Accueil > Communiqués et textes des syndicats, coordinations, associations, sociétés (...) > Éducation - enseignements primaire et secondaire > Communiqué des enseignants parisiens sanctionnés pour « abus de liberté (...)

Communiqué des enseignants parisiens sanctionnés pour « abus de liberté pédagogique » (15 septembre 2009)

mardi 15 septembre 2009, par Wendy

Pour les 13 enseignants ayant refusé publiquement de mettre en place
l’arnaque de la pseudo « aide personnalisée », le rectorat de paris a
procédé à de nouveaux retraits de salaire jusqu’à juin, malgré toutes les
irrégularités de la procédure reconnue désormais par les tribunaux
administratifs.

A Montpellier comme à Marseille, le juge a ordonné la suspension des
retraits de salaire décidés par les IA, retenant comme motif «  lorsque
l’agent, bien qu’effectuant ses heures de service,
n’exécute pas tout ou partie des obligations de service qui s’attachent à sa
fonction telles
qu’elles sont définies dans leur nature et leurs modalités par l’autorité
compétente dans le
cadre des lois et règlements ; qu’en l’état de l’instruction, le moyen tiré
de ce que les
modalités des obligations de service ... n’ont pas été précisées est de
nature à faire naître un doute sérieux quant à la légalité de la décision
attaquée
 ».

C’est aussi tout un ensemble d’abus illégaux, illégitimes que nous
souhaitons soulever par le recours que nous avons déposé au Tribunal
Administratif de Paris, et, sur le fond, d’atteintes à la liberté d’opinion
inadmissibles, puisque nous l’avons constaté à plusieurs reprises, c’est la
liberté de critique de la politique gouvernementale qui devient tout
simplement intolérable pour le pouvoir.

Nous ne manquerons pas d’attaquer la confusion entre « service non-fait » et
« désobéissance hiérarchique » qui permet à l’IA de sanctionner
financièrement le fait d’organiser autrement les 60 heures.

Ainsi que l’a déjà jugé le Conseil Constitutionnel, une sanction
disciplinaire ne saurait être assimilée à une sanction financière.

Mais pour engager une procédure disciplinaire il faut un constat.

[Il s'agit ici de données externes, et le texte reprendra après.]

(* ===== verification/M68kAlu.v ===== *)
(** The arithmetic of the 68000 state modifier, [sleigh/emu_m68k.rs]: the decimal adjusts behind
    [abcd], [sbcd] and [nbcd], and the shifts and rotates with their flags.  A [u8] and a [u64] are
    [Z]s in their range. *)
From Stdlib Require Import ZArith Lia Bool List.
From stdpp Require Import base decidable tactics.
From S2P Require Import Prelude.
Local Open Scope Z_scope.

Inductive shift_kind := Arithmetic | Logical | RotateExtended | Rotate.

#[export] Instance shift_kind_eq_dec : EqDecision shift_kind.
Proof. solve_decision. Defined.

Record shifted := Shifted { sh_value : Z; sh_x : option bool; sh_overflow : bool; sh_carry : bool }.

Record decimal := Decimal { dec_value : Z; dec_carry : bool; dec_overflow : bool }.

(** [overflowing_add]/[overflowing_sub] on [u8] *)
Definition u8_overflowing_add (a b : Z) : Z * bool := (w8 (a + b), 256 <=? a + b).
Definition u8_overflowing_sub (a b : Z) : Z * bool := (w8 (a - b), a - b <? 0).

Definition u8_not (a : Z) : Z := w8 (Z.lnot a).

(** [dst + src + x] in decimal *)
Definition bcd_add (dst src : Z) (x : bool) : decimal :=
  let low := w8 (w8 (Z.land dst 15 + Z.land src 15) + u64_of_bool x) in
  let correction := if 10 <=? low then 6 else 0 in
  let threshold := if negb (correction =? 0) then 154 else 160 in
  let '(sum, c1) := u8_overflowing_add dst src in
  let '(sum, c2) := u8_overflowing_add sum (u64_of_bool x) in
  let carry := c1 || c2 in
  let '(carry, correction) :=
    if carry || (threshold <=? sum) then (true, Z.lor correction 96) else (carry, correction) in
  let '(value, c3) := u8_overflowing_add sum correction in
  Decimal value (carry || c3) (negb (Z.land (Z.land (u8_not sum) value) 128 =? 0)).

(** [dst - src - x] in decimal *)
Definition bcd_sub (dst src : Z) (x : bool) : decimal :=
  let low := w8 (w8 (Z.land dst 15 - Z.land src 15) - u64_of_bool x) in
  let correction := if 16 <=? low then 6 else 0 in
  let '(diff, b1) := u8_overflowing_sub dst src in
  let '(diff, b2) := u8_overflowing_sub diff (u64_of_bool x) in
  let borrow := b1 || b2 in
  let correction := if borrow then Z.lor correction 96 else correction in
  let '(value, b3) := u8_overflowing_sub diff correction in
  Decimal value (borrow || b3) (negb (Z.land (Z.land diff (u8_not value)) 128 =? 0)).

(** the stored byte, and the flags: X and C, V, N, result non-zero *)
Definition nbcd_adjust (tmp : Z) (x : bool) : Z * (bool * bool * bool * bool) :=
  let d := w8 (w8 (- w8 tmp) - u64_of_bool x) in
  let r := bcd_sub 0 d x in
  (dec_value r,
   (dec_carry r, dec_overflow r, negb (Z.land (dec_value r) 128 =? 0), negb (dec_value r =? 0))).

Definition bit_set (z : Z) : bool := negb (z =? 0).

(** the low [bits] of [value] shifted or rotated by [n] *)
Definition shift (kind : shift_kind) (left : bool) (bits value n : Z) (x : bool) : shifted :=
  let mask := u64_shl 1 bits - 1 in
  let v := Z.land value mask in
  let msb r := bit_set (Z.land (u64_shr r (bits - 1)) 1) in
  if n =? 0 then
    Shifted v None false (bool_decide (kind = RotateExtended) && x)
  else
    match kind, left with
    | Arithmetic, true | Logical, true =>
        let value := if n <? bits then Z.land (u64_shl v n) mask else 0 in
        let carry := (n <=? bits) && bit_set (Z.land (u64_shr v (bits - n)) 1) in
        let overflow :=
          bool_decide (kind = Arithmetic)
          && (if bits <=? n then negb (v =? 0)
              else
                let top := u64_shr v (bits - n - 1) in
                negb (top =? 0) && negb (top =? u64_shl 1 (n + 1) - 1)) in
        Shifted value (Some carry) overflow carry
    | Logical, false =>
        let value := if n <? bits then u64_shr v n else 0 in
        let carry := (n <=? bits) && bit_set (Z.land (u64_shr v (n - 1)) 1) in
        Shifted value (Some carry) false carry
    | Arithmetic, false =>
        let signed := i64_shr (i64 (u64_shl v (64 - bits))) (64 - bits) in
        let value := Z.land (w64 (i64_shr signed (Z.min n bits))) mask in
        let carry := if n <=? bits then bit_set (Z.land (i64_shr signed (n - 1)) 1) else msb v in
        Shifted value (Some carry) false carry
    | Rotate, _ =>
        let k := n mod bits in
        let value :=
          if k =? 0 then v
          else if left then Z.land (Z.lor (u64_shl v k) (u64_shr v (bits - k))) mask
          else Z.land (Z.lor (u64_shr v k) (u64_shl v (bits - k))) mask in
        let carry := if left then bit_set (Z.land value 1) else msb value in
        Shifted value None false carry
    | RotateExtended, _ =>
        let width := bits + 1 in
        let k := n mod width in
        let all := Z.lor (u64_shl (u64_of_bool x) bits) v in
        let wide := u64_shl 1 width - 1 in
        let rotated :=
          if k =? 0 then all
          else if left then Z.land (Z.lor (u64_shl all k) (u64_shr all (width - k))) wide
          else Z.land (Z.lor (u64_shr all k) (u64_shl all (width - k))) wide in
        let carry := bit_set (u64_shr rotated bits) in
        Shifted (Z.land rotated mask) (Some carry) false carry
    end.

(** ** Reference definitions

    What the two routines compute, digit by digit and bit by bit. *)

(** The byte that spells the number [n < 100] in binary-coded decimal. *)
Definition to_bcd (n : Z) : Z := 16 * (n / 10) + n mod 10.

(** The state of a shift in progress: the value, X, C and V. *)
Record shift_state := SS { ss_v : Z; ss_x : bool; ss_c : bool; ss_o : bool }.
(* ===== verification/MachineFacts.v ===== *)
(** Memory of the interpreter's machine: what a write leaves at its own location and elsewhere, and
    which fields the accessors touch. *)
From Stdlib Require Import ZArith Lia Bool List String.
From stdpp Require Import base decidable gmap strings list tactics.
From S2P Require Import Prelude Pcode M68kAlu Machine.
Local Open Scope Z_scope.

(** The bus keeps the low address lines, at least three of them: the bytes of a value are distinct
    cells. *)
Definition bus_ok (m : machine) : Prop :=
  match address_mask m with
  | Some (_, lines) => exists k, 3 <= k <= 64 /\ lines = Z.ones k
  | None => True
  end.

(** Every cell holds a byte. *)
Definition bytes_ok (m : machine) : Prop :=
  forall space bank at_ b, mem m !! space = Some bank -> bank !! at_ = Some b -> 0 <= b < 256.

(** The bytes of [value] as [write] lays them out. *)
Definition laid_out (m : machine) (space : string) (offset size value : Z) : list (Z * Z) :=
  map (fun i => (byte_at m space offset size i, Z.land (u64_shr value (8 * i)) 255)) (value_bytes size).

(** ** Bytes of a value *)

Definition combine_bytes (f : Z -> Z) (l : list Z) (acc : Z) : Z :=
  fold_left (fun v i => Z.lor v (u64_shl (f i) (8 * i))) l acc.

Lemma byte_bit_high (b j : Z) : 0 <= b < 256 -> 8 <= j -> Z.testbit b j = false.
Proof.
  intros Hb Hj. destruct (Z.eq_dec b 0) as [->|]; [apply Z.testbit_0_l|].
  apply Z.bits_above_log2; [lia|]. assert (Z.log2 b < 8) by (apply Z.log2_lt_pow2; lia). lia.
Qed.

Lemma combine_bytes_bit (f : Z -> Z) (n : nat) (j : Z) : (n <= 8)%nat -> (forall i, 0 <= f i < 256) -> 0 <= j < 64 ->
  Z.testbit (combine_bytes f (map Z.of_nat (seq 0 n)) 0) j =
  if j <? 8 * Z.of_nat n then Z.testbit (f (j / 8)) (j mod 8) else false.
Proof.
  intros Hn Hf Hj. unfold combine_bytes. induction n as [|n IH].
  - cbn. rewrite Z.testbit_0_l. cmp; [lia|done].
  - rewrite seq_S, map_app, fold_left_app. cbn [map fold_left Nat.add]. rewrite Z.lor_spec, IH by lia.
    set (k := Z.of_nat n). unfold u64_shl, w64. change 18446744073709551616 with (2 ^ 64).
    rewrite (Z.mod_small (8 * k)), Z.mod_pow2_bits_low, Z.shiftl_spec by lia.
    rewrite Nat2Z.inj_succ. fold k.
    destruct (Z.ltb_spec j (8 * k)) as [Hlt|Hge].
    + rewrite (Z.testbit_neg_r (f k)), orb_false_r by lia. destruct (Z.ltb_spec j (8 * Z.succ k)); [done|lia].
    + cbn [orb]. destruct (Z.ltb_spec j (8 * Z.succ k)).
      * assert (j / 8 = k) as -> by (symmetry; apply (Z.div_unique _ _ _ (j - 8 * k)); lia).
        f_equal. apply (Z.mod_unique_pos _ _ k); lia.
      * apply byte_bit_high; [done|lia].
Qed.
Lemma holds_sless : holds 1 (u64_of_bool (sext x size <? sext y size)) (b2z (signed size x <? signed size y)).
Proof using All. rewrite !sext_value by done. apply holds_bool. Qed.
Lemma holds_slessequal : holds 1 (u64_of_bool (sext x size <=? sext y size)) (b2z (signed size x <=? signed size y)).
Proof using All. rewrite !sext_value by done. apply holds_bool. Qed.
Lemma holds_carry :
  holds 1 (u64_of_bool ((mask u64_max size <? u64_add (mask x size) (mask y size)) || (u64_max <? mask x size + mask y size)))
    (b2z (modulus size <=? x + y)).
Proof using All. rewrite carry_value by done. apply holds_bool. Qed.
Lemma holds_scarry :
  holds 1 (u64_of_bool (eqb (sext x size <? 0) (sext y size <? 0)
             && negb (eqb (sext x size <? 0) (sext (mask (w64 (i64 (sext x size + sext y size))) size) size <? 0))))
    (b2z ((modulus size / 2 <=? signed size x + signed size y) || (signed size x + signed size y <? - (modulus size / 2)))).
Proof using All. rewrite !(sext_value size x), !(sext_value size y) by done. rewrite scarry_value by done. apply holds_bool. Qed.
Lemma holds_sborrow :
  holds 1 (u64_of_bool (negb (eqb (sext x size <? 0) (sext y size <? 0))
             && negb (eqb (sext x size <? 0) (sext (mask (w64 (i64 (sext x size - sext y size))) size) size <? 0))))
    (b2z ((modulus size / 2 <=? signed size x - signed size y) || (signed size x - signed size y <? - (modulus size / 2)))).
Proof using All. rewrite !(sext_value size x), !(sext_value size y) by done. rewrite sborrow_value by done. apply holds_bool. Qed.
Lemma holds_land : holds size (Z.land x y) (wrap size (Z.land x y)).
Proof using All. pose proof (value_word size x Hs Hx). pose proof (value_word size y Hs Hy). apply holds_word; [done|]. apply land_word; lia. Qed.
Lemma holds_lor : holds size (Z.lor x y) (wrap size (Z.lor x y)).
Proof using All. pose proof (value_word size x Hs Hx). pose proof (value_word size y Hs Hy). apply holds_word; [done|]. by apply lor_word. Qed.
Lemma holds_lxor : holds size (Z.lxor x y) (wrap size (Z.lxor x y)).
Proof using All. pose proof (value_word size x Hs Hx). pose proof (value_word size y Hs Hy). apply holds_word; [done|]. by apply lxor_word. Qed.
End Holds.
Lemma same_run_turn (rs rs' : run_state) : same_state rs rs' ->
  same_turn (run_turn opts stack bus_mask rs) (run_turn opts stack bus_mask rs').
Proof.
  intros E. pose proof E as (Ei & Ep & Ef & Es & Em). unfold run_turn. rewrite Ep.
  set (pc := match bus_mask with Some mask => _ | None => _ end).
  destruct (decide _); [by apply same_turn_stub|]. rewrite Ei, Ef, Es.
  destruct (at_pc (rs_image rs') pc) as [[d|] img]; [|done].
  destruct (d_adjust d) as [a|]; [|by apply same_turn_ops]. destruct (_ <=? _); [done|].
  pose proof (sim_begin_adjusted a _ _ (same_sites _ _ (pc, rs_steps rs' + 1) Em)) as Hb.
  destruct (begin_adjusted a (set_at_site (rs_machine rs) _)) as [w m1], (begin_adjusted a (set_at_site (rs_machine rs') _)) as [w' m1'].
  cbn in Hb. destruct Hb as [-> E1]. destruct w'; [done|by apply same_turn_ops].
Qed.

Lemma same_run_loop (fuel : nat) (rs rs' : run_state) : same_state rs rs' ->
  option_map outcome (run_loop opts stack bus_mask fuel rs) = option_map outcome (run_loop opts stack bus_mask fuel rs').
Proof.
  revert rs rs'. induction fuel as [|fuel IH]; intros rs rs' E; [done|]. cbn [run_loop].
  pose proof (same_run_turn rs rs' E) as Ht. unfold same_turn in Ht.
  destruct (run_turn _ _ _ rs) as [[s i n m1|r]|], (run_turn _ _ _ rs') as [[s' i' n' m1'|r']|]; try done.
  - destruct Ht as (-> & -> & -> & Em). cbn. unfold outcome. cbn. do 4 f_equal.
    change (set_adjusting (blind m1) None = set_adjusting (blind m1') None). by rewrite Em.
  - by apply IH.
Qed.
End Loops.

Section Transparency.
Context `{HostFloat}.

Et un
constat qui atteste d’un manquement par rapport à la définition de l’aide
personnalisée, et de la non exécution d’un service défini. Or le problème
c’est que justement l’aide personnalisée n’a pas de définition précise et
que son cadre est l’objet de caractérisations les plus floues et
contradictoires ! C’est d’un côté du « temps d’enseignement » et d’un autre
côté ça n’est pas compris dans les 24 heures « d’enseignement » !

C’est du « temps scolaire » et à la fois « périscolaire » ! Est-ce du « 
soutien », de l’aide, de l’aide « spécialisée », du renforcement, de
l’étayage…Et de quelle « difficulté » parle t-on ? Puisque c’est bien là le
cœur de l’amalgame et de la confusion qui vise à réduire la complexité d’un
problème qui dépasse l’école à la « solution » simpliste énoncée par Darcos
 : « …nous voulons que les professeurs consacrent deux heures aux élèves en
grande difficulté, repérés grâce aux évaluations. Ces enfants …..on va les
aider à faire leurs exercices. Pour ceux-là, le fait de réussir les
exercices mécaniques est beaucoup plus rassurant que toute autre méthode.

"(débat avec J.Lang)

D’où découle ce qu’annonçait Luc Ferry : "Les deux heures pour les élèves en
difficulté… les deux heures de soutien cela permet de supprimer ce que l’on
appelle les RASED, c’est-à-dire les réseaux d’aide, de soutien dans les
départements et cela fait économiser 8 000 postes.
"

Quand on parle de "difficulté", on renvoie à l’élève ce qui relève d’une
inadéquation ,on attribue à l’élève ce qui tient à la nature de la relation !
mais désormais, la difficulté relève d’un traitement unique.
La question de la recherche de la modalité de l’aide disparaît pour celle de
simple reprise de ce qui est déjà fait. Bien plus, elle signifie directement
aux enseignants qu’ils seront de désormais seuls face aux difficultés, là où
justement ils réclament de l’aide et du soutien pour des actions de
prévention, médiation. Ne reste plus que la perspective du "renforcement"
pour ceux qui n’obtiennent pas "les bons résultats", c’est-à-dire au fond en
exerçant une violence inutile, on produit très exactement l’inverse du
résultat escompté.

On voit très clairement que ce dispositif est le pendant de la refonte d’un
programme scolaire redéfini par l’extension hégémonique et contraignante de
l’évaluation.

Ce choix des deux heures de soutien est aussi la conséquence logique de la
mise en place des "nouveaux programmes" et la façon dont ils définissent de
manière caricaturale la transmission et les contenus, le modèle mythique du
maître qui dispense un savoir et de l’élève qui reçoit, déjà dénoncé en son
temps par Montaigne dans ces mêmes termes.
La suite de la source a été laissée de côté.